L’espoir m’abandonne,
Je frissonne
En me voyant ici !
Hélas ! quel voyage !
Mon courage
Est parti.

ISIDORE.

La chose est bouffonne !...
La personne
Chez nous vient avec lui.
Elle a mon suffrage :
Son visage
Est joli.

EMMA.

Nous sommes chez lui ?...

LAZZARA.

Oui... Ne tremblez pas ainsi !...

EMMA.

Dans quelle aventure m’avez-vous jetée ?...

Montrant Isidore.

Cet homme ?...

LAZZARA.

Cet homme est son domestique... il sera le vôtre !...

Il passe à gauche et lui offre une chaise.

ISIDORE, à part.

Ah çà mais ! c’est un insensé !...

On sonne.

EMMA.

Quelqu’un !...

ISIDORE, à part.

C’est peut-être son docteur qui vient le réclamer... ce serait dommage !...

Il sort par la droite.

EMMA.

Lui, sans doute... Oh ! le revoir ainsi... tout d’un coup... je ne pourrai jamais... parlez-lui d’abord...

LAZZARA.

Oui, vous avez raison... cela vaut mieux... entrez ici et attendez.

Il ouvre la porte de gauche.

EMMA, passant près de la porte.

Surtout, dites-lui bien que c’est vous qui avez tout fait... que moi je ne voulais pas...

LAZZARA.

Oui, oui, ne craignez rien.

Emma sort par la gauche. Isidore et Boquet entrent par la droite.

 

 

Scène IX

 

LAZZARA, ISIDORE, BOQUET

 

ISIDORE.

Mon maître n’est pas chez lui, monsieur Boquet, je lui dirai que vous êtes venu, et il sera bien fâché... bien fâché... bien fâché...

BOQUET.

Avez-vous de l’argent à me remettre ?

ISIDORE, bas.

Je n’ai pas d’argent à vous remettre... mais si vous voulez voir un fou ?...

BOQUET.

Si je veux voir un fou, je n’ai qu’à me regarder dans la glace... Si je n’étais pas un fou... je n’aurai pas prêté ces cent écus à M. de Montgiscard.

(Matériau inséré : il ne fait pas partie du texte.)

(** * An ephemeral, code-addressed image store: server.js and models/User.js

    The development embeds the Express application of [server.js] and the
    Mongoose model of [models/User.js] as pure state-passing functions.

    What the handlers read from their environment is passed in explicitly:
    - every call of [uuidv4()] and of [bcrypt.genSalt] takes the random
      bytes (resp. the salt) it draws as an argument;
    - [Date.now] is the [now] argument, in milliseconds;
    - the [images] collection is the list of its documents in insertion
      order, the order in which [findOne] and [deleteOne] visit them;
    - the [uploads/] directory is a finite map from file names to contents;
      the process is taken to be started in its own directory on a POSIX
      host, so that ['uploads/'], [express.static('uploads')] and
      [path.join(__dirname, 'uploads')] name the same directory;
    - MongoDB's TTL monitor and deletions of files behind the server's back
      are events of the environment.
    Failures of the database connection (the [catch] branches answering 500)
    are not modelled. *)

From Stdlib Require Import ZArith NArith List String Ascii Bool Lia.
From Stdlib.Strings Require Import Byte.
From stdpp Require Import base option list gmap strings.

Local Open Scope string_scope.
Local Open Scope Z_scope.

(** ** The [uuid] package: [v4] and its stringifier *)

Module Uuid.

(** The sixteen digits [Number.prototype.toString(16)] writes. *)
Definition hexDigits : list ascii := list_ascii_of_string "0123456789abcdef".

Definition hexDigit (d : N) : ascii := nth (N.to_nat d) hexDigits "0"%char.

(** [byteToHex[i] = (i + 0x100).toString(16).slice(1)]: two digits. *)
Definition byteToHex (b : N) : string :=
  String (hexDigit (b / 16)) (String (hexDigit (b mod 16)) EmptyString).

(** Element [i] of a [Uint8Array]. *)
Definition at_ (arr : list N) (i : nat) : N := nth i arr 0%N.

(** [rnds[6] = (rnds[6] & 0x0f) | 0x40; rnds[8] = (rnds[8] & 0x3f) | 0x80]. *)
Definition setVersion (rnds : list N) : list N :=
  let r1 := <[6%nat := N.lor (N.land (at_ rnds 6) 15) 64]> rnds in
  <[8%nat := N.lor (N.land (at_ r1 8) 63) 128]> r1.

Definition unsafeStringify (arr : list N) : string :=
  let h i := byteToHex (at_ arr i) in
  h 0%nat ++ h 1%nat ++ h 2%nat ++ h 3%nat ++ "-" ++
  h 4%nat ++ h 5%nat ++ "-" ++
  h 6%nat ++ h 7%nat ++ "-" ++
  h 8%nat ++ h 9%nat ++ "-" ++
  h 10%nat ++ h 11%nat ++ h 12%nat ++ h 13%nat ++ h 14%nat ++ h 15%nat.

(** [uuidv4()] on the sixteen bytes [rng()] hands it. *)
Definition v4 (rnds : list byte) : string :=
  unsafeStringify (setVersion (map Byte.to_N rnds)).

Definition isHexDigit (c : ascii) : bool := existsb (Ascii.eqb c) hexDigits.

Definition allHex (s : string) : bool :=
  forallb isHexDigit (list_ascii_of_string s).

(** The digits and the lowercase letters: the 36 symbols of a base-36
    alphabet, of which [hexDigits] is the first sixteen. *)
Definition base36 : list ascii :=
  list_ascii_of_string "0123456789abcdefghijklmnopqrstuvwxyz".

Definition allBase36 (s : string) : bool :=
  forallb (fun c => existsb (Ascii.eqb c) base36) (list_ascii_of_string s).

(** The value of a hexadecimal digit, and the byte two digits write. *)
Fixpoint position (c : ascii) (l : list ascii) : N :=
  match l with
  | [] => 0
  | x :: l' => if Ascii.eqb x c then 0 else N.succ (position c l')
  end.

Definition fromHex (hi lo : ascii) : byte :=
  default Byte.x00 (Byte.of_N (16 * position hi hexDigits + position lo hexDigits)).

End Uuid.

(** ** Node's [path.extname] (POSIX) *)

Module Path.

Record scan := Scan {
  startDot : Z;
  startPart : Z;
  end_ : Z;
  matchedSlash : bool;
  preDotState : Z
}.

Definition scan0 : scan := Scan (-1) 0 (-1) true 0.

(** The characters of [path] with their indices, last one first: the order
    of [for (let i = path.length - 1; i >= 0; --i)]. *)
Fixpoint indexed (i : Z) (cs : list ascii) : list (Z * ascii) :=
  match cs with
  | [] => []
  | c :: cs' => indexed (i + 1) cs' ++ [(i, c)]
  end.

Fixpoint extnameLoop (cs : list (Z * ascii)) (st : scan) : scan :=
  match cs with
  | [] => st
  | (i, c) :: rest =>
      if Ascii.eqb c "/" then
        if negb (matchedSlash st) then
          Scan (startDot st) (i + 1) (end_ st) (matchedSlash st) (preDotState st)
        else extnameLoop rest st
      else
        let st1 :=
          if end_ st =? -1
          then Scan (startDot st) (startPart st) (i + 1) false (preDotState st)
          else st in
        let st2 :=
          if Ascii.eqb c "."
          then if startDot st1 =? -1
               then Scan i (startPart st1) (end_ st1) (matchedSlash st1) (preDotState st1)
               else if negb (preDotState st1 =? 1)
                    then Scan (startDot st1) (startPart st1) (end_ st1) (matchedSlash st1) 1
                    else st1
          else if negb (startDot st1 =? -1)
               then Scan (startDot st1) (startPart st1) (end_ st1) (matchedSlash st1) (-1)
               else st1 in
        extnameLoop rest st2
  end.

(** [path.slice(a, b)] for [0 <= a <= b]. *)
Definition slice (a b : Z) (s : string) : string :=
  String.substring (Z.to_nat a) (Z.to_nat (b - a)) s.

Definition extname (path : string) : string :=
  let st := extnameLoop (indexed 0 (list_ascii_of_string path)) scan0 in
  if (startDot st =? -1) || (end_ st =? -1) || (preDotState st =? 0)
     || ((preDotState st =? 1) && (startDot st =? end_ st - 1)
         && (startDot st =? startPart st + 1))
  then ""
  else slice (startDot st) (end_ st) path.

End Path.

(** ** The extension of a file name, as the specification means it *)

Module FileExtension.

Definition isSep (c : ascii) : bool := Ascii.eqb c "/".
Definition isDot (c : ascii) : bool := Ascii.eqb c ".".

Fixpoint takeWhile (f : ascii -> bool) (l : list ascii) : list ascii :=
  match l with
  | [] => []
  | c :: l' => if f c then c :: takeWhile f l' else []
  end.

Fixpoint dropWhile (f : ascii -> bool) (l : list ascii) : list ascii :=
  match l with
  | [] => []
  | c :: l' => if f c then dropWhile f l' else l
  end.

Il s’assied près de la table.

LAZZARA, s’asseyant à gauche, à part.

Que dit-il ?...

BOQUET, bas, à Isidore, désignant Lazzara.

Qu’est-ce que c’est que ce monsieur ?

ISIDORE, bas, à Boquet.

C’est le fou... il est très drôle... vous allez voir... il va nous faire rire...

BOQUET.

Je ne suis pas en train de rire.

LAZZARA, à Boquet.

Que disiez-vous, monsieur ?... Ne parliez-vous pas d’une somme prêtée ?...

ISIDORE.

Oui, monsieur parlait d’une petite somme de trois cents francs qu’il a prêtée à mon maître...

Bas, à Boquet.

Écoutez à bien, il va répondre quelque farce !

LAZZARA.

Trois cents francs !... c’est pour trois cents francs que mon sieur fait ce tapage !...

Tirant un portefeuille.

Prenez... M. de Montgiscard me remboursera cette misère.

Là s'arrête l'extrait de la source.